Lemma taken_inv held t os extra s s' :
  sync_inv held extra s -> room_ok s [] -> taken t os s s' -> (forall o, o ∈ os -> o ∈ extra.*1) -> sync_inv held extra s'.
Proof.
  intros I R [O D Q] Hos. pose proof (fun o => only_data_queue s s' o O) as Hq. split; [|intros x|intros x| | |].
  - rewrite (od_objs _ _ O). apply I.
  - pose proof (iv_refs _ _ _ I x) as H. unfold refs_at in *. rewrite (od_objs _ _ O), Hq.
    pose proof (od_kinds _ _ O x) as Hk. destruct (objects (objs s) !! x).
    + split; [apply H|]. intros Hne. destruct (proj2 H Hne) as [y Hy]. rewrite Hy in Hk. destruct (sync_objects s' !! x); [by eexists|done].
    + destruct H as (H1 & H2 & H3). rewrite H3 in Hk. split; [done|]. split; [done|]. by destruct (sync_objects s' !! x).
  - rewrite Hq. destruct (iv_queues _ _ _ I x) as [Hn He]. split; [done|]. intros e. rewrite (waiting_core s); [done|apply O].
  - apply (stacks_core s); [apply O|apply I].
  - done.
  - intros x m. rewrite Q, Hq. case_decide as E; [|apply I]. apply Hos, occ_pos in E.
    destruct (sync_objects s !! x) as [[]|] eqn:Ex; try done. intros [= <-]. pose proof (R _ _ Ex) as H. cbn in *. lia.
Qed.

(** The wait of [t] ends with [status]: the objects it acquires change, then the
    references of its queue entries go. *)
Lemma end_wait_run held s t th w rest status :
  sync_inv held [] s -> threads s !! t = Some th -> wait th = w :: rest -> 0 <= status ->
  (forall o, o ∈ granted w status -> signaled s o t = true) ->
  exists s1 s', end_wait s t status = Some (s', wait_status s w status) /\ sync_inv held [] s' /\
    taken t (granted w status) (pop s t th rest) s1 /\ drops s1 s'.
Proof.
  intros I Ht Hw Hst Hsig. pose proof (pop_inv held s t th w rest I Ht Hw) as Ip. unfold end_wait. rewrite Ht, Hw.
  fold (pop s t th rest). assert (Hin : w ∈ wait th) by (rewrite Hw; by left).
  destruct (satisfy_wait_run (pop s t th rest) t w status) as (s1 & E1 & T1).
  - apply Ip.
  - rewrite pop_lookup, decide_True by done. by eexists.
  - done.
  - apply granted_nodup. by apply (proj2 (iv_stacks _ _ _ I t th Ht) w Hin).
  - intros o Ho. split.
    + rewrite <-(Hsig o Ho). apply signaled_ext; [done|]. rewrite pop_lookup. case_decide; [subst; by rewrite Ht|done].
    + intros m Hm. pose proof (iv_room _ _ _ I o m Hm) as Hr. pose proof (wait_object _ _ _ _ _ _ o I Ht Hin (granted_subset _ _ _ Ho)).
      cbn in Hr. lia.
  - rewrite E1. cbn. destruct (remove_queues_ok held t (w_addr w) (w_objs w) 0 s1) as (s' & E2 & I2 & D2).
    + eapply taken_inv; [exact Ip|apply I|exact T1|]. intros o. rewrite entries_from_objects. apply granted_subset.
    + intros o j. rewrite (waiting_core (pop s t th rest)) by apply T1. by apply (pop_not_waiting s t th); [apply I|..].
    + rewrite E2. exists s1, s'. done.
Qed.

(** ** Ending waits settles the objects *)

Lemma pop_settles s t th w rest : threads s !! t = Some th -> wait th = w :: rest -> settles s (pop s t th rest).
Proof.
  intros Ht Hw. split; try done.
  - intros o t'. rewrite (signaled_ext s); [done|done|]. rewrite pop_lookup. case_decide; [subst; by rewrite Ht|done].
  - intros o. by right.
  - intros t'. rewrite pop_lookup. case_decide; [subst; by rewrite Ht|done].
  - intros t'. unfold waits_of. rewrite pop_lookup. case_decide; [subst|done]. rewrite Ht, Hw. cbn. by apply suffix_cons_r.
Qed.

Lemma taken_other s s' t os o t' : taken t os s s' -> o ∉ os -> signaled s' o t' = signaled s o t'.
Proof.
  intros T Ho. apply signaled_ext; [|apply only_data_terminated, T]. rewrite (tk_objects _ _ _ _ T). by rewrite decide_False.
Qed.

Lemma taken_settles s s' t os :
  data_ok s -> taken t os s s' -> (forall o, o ∈ os -> signaled s o t = true) -> settles s s'.
Proof.
  intros D T Hs. pose proof (tk_only _ _ _ _ T) as O. split; try apply O.
  - intros o t'. destruct (decide (o ∈ os)) as [Hin|]; [|by rewrite (taken_other _ _ _ _ _ _ T)].
    specialize (Hs o Hin). revert Hs. unfold signaled, semaphore_signaled, mutex_signaled, thread_signaled. rewrite (tk_objects _ _ _ _ T), decide_True by done.
    destruct (sync_objects s !! o) as [[[[] ?]|m|m| |]|] eqn:Ex; cbn; try done.
    + pose proof (dt_self _ D _ _ Ex) as Hm. cbn in Hm. destruct (Z.eqb_spec (mutex_count m + 1) 0); [destruct (owner m); lia|].
      cbn. intros H E. apply bool_decide_eq_true in E. injection E as ->. done.
  - intros o. unfold supply. rewrite (tk_objects _ _ _ _ T). case_decide; [|done].
    destruct (sync_objects s !! o) as [[[[] []]|m|m| |]|]; cbn; lia.
  - intros o. right. split; [by rewrite (od_objs _ _ O)|apply O].
  - intros t'. apply core_rest, O.
  - intros t'. by rewrite (only_data_waits s s').
  - by rewrite (od_objs _ _ O).
Qed.

(** An object of limited supply that satisfies a wait has less to give. *)
Lemma taken_supply s s' t os o :
  taken t os s s' -> o ∈ os -> signaled s o t = true -> limited s o -> supply s' o <= supply s o - 1.
Proof.
  intros T Ho Hs Hl. unfold supply, signaled, semaphore_signaled, mutex_signaled, thread_signaled, limited in *. rewrite (tk_objects _ _ _ _ T), decide_True by done.
  destruct (sync_objects s !! o) as [[[[] sg]|m|m| |]|]; cbn in *; destruct Hl as [[=]|[=]].
  - by rewrite Hs.
  - lia.
Qed.

Lemma limited_empty s o t : limited s o -> supply s o <= 0 -> signaled s o t = false.
Proof.
  unfold limited, supply, signaled, semaphore_signaled, mutex_signaled, thread_signaled. destruct (sync_objects s !! o) as [[[[] []]|m|m| |]|]; cbn;
    intros [Hl|Hl] Hs; (discriminate Hl || done || lia).
Qed.

(** ** Waking a thread *)

Lemma first_signaled_spec s t os : forall i st,
  first_signaled s t i os = Some st -> exists k o, st = i + Z.of_nat k /\ os !! k = Some o /\ signaled s o t = true.
Proof.
  induction os as [|o os IH]; intros i st; cbn; [done|]. destruct (signaled s o t) eqn:E.
  - intros [= <-]. exists O, o. split; [lia|done].
  - intros H. destruct (IH _ _ H) as (k & o' & -> & H1 & H2). exists (S k), o'. split; [lia|done].
Qed.

Lemma first_signaled_none s t os i : first_signaled s t i os = None <-> forall o, o ∈ os -> signaled s o t = false.
Proof.
  revert i. induction os as [|o os IH]; intros i; cbn.
  - split; [|done]. by intros _ o ?%not_elem_of_nil.
  - destruct (signaled s o t) eqn:E.
    + split; [done|]. intros H. rewrite H in E by (by left). done.
    + rewrite IH. split; [|intros H o' Ho; apply H; by right]. intros H o' [->|Ho]%elem_of_cons; auto.
Qed.

(** A wait that ends as satisfied has its objects signaled. *)
Lemma check_wait_sound s t th w status :
  wait_ok w -> check_wait s t th w = Some status ->
  0 <= status /\ forall o, o ∈ granted w status -> signaled s o t = true.
Proof.
  intros [Hl _] H. unfold MAXIMUM_WAIT_OBJECTS in Hl.
  assert (Hbig : forall st, 64 <= st -> 0 <= st /\ forall o, o ∈ granted w st -> signaled s o t = true).
  { intros st Hst. split; [lia|]. intros o. unfold granted. destruct (Z.ltb_spec st (Z.of_nat (length (w_objs w)))); [lia|]. by intros ?%not_elem_of_nil. }
  revert H. unfold check_wait. case_match; [intros [= <-]; by apply Hbig|]. case_match; [done|].
  destruct (bool_decide (w_select w = SELECT_WAIT_ALL)) eqn:Ea.
  - destruct (forallb _ (w_objs w)) eqn:Ef.
    + intros [= <-]. split; [done|]. intros o Ho. apply granted_subset in Ho. rewrite forallb_forall in Ef.
      apply Ef. by apply list_elem_of_In.
    + repeat (case_match; [intros [= <-]; by apply Hbig|]). done.
  - destruct (first_signaled s t 0 (w_objs w)) as [i|] eqn:Ei.
    + intros [= ->]. destruct (first_signaled_spec _ _ _ _ _ Ei) as (k & o & -> & H1 & H2). split; [lia|].
      intros o' Ho. unfold granted in Ho. rewrite Ea in Ho. rewrite Z.add_0_l, Nat2Z.id, H1 in Ho. case_match; cbn in Ho.
      * apply list_elem_of_singleton in Ho. by subst.
      * by apply not_elem_of_nil in Ho.
    + repeat (case_match; [intros [= <-]; by apply Hbig|]). done.
Qed.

++++++++++++++++++++

» **What is needed**:
Output the lines above between the one holding "- destruct (signaled s o t) eqn:E." and the one holding "Lemma check_wait_sound s", inclusive, with nothing before or after them.

» **Reply to the exercise**:
  - destruct (signaled s o t) eqn:E.
    + split; [done|]. intros H. rewrite H in E by (by left). done.
    + rewrite IH. split; [|intros H o' Ho; apply H; by right]. intros H o' [->|Ho]%elem_of_cons; auto.
Qed.

(** A wait that ends as satisfied has its objects signaled. *)
Lemma check_wait_sound s t th w status :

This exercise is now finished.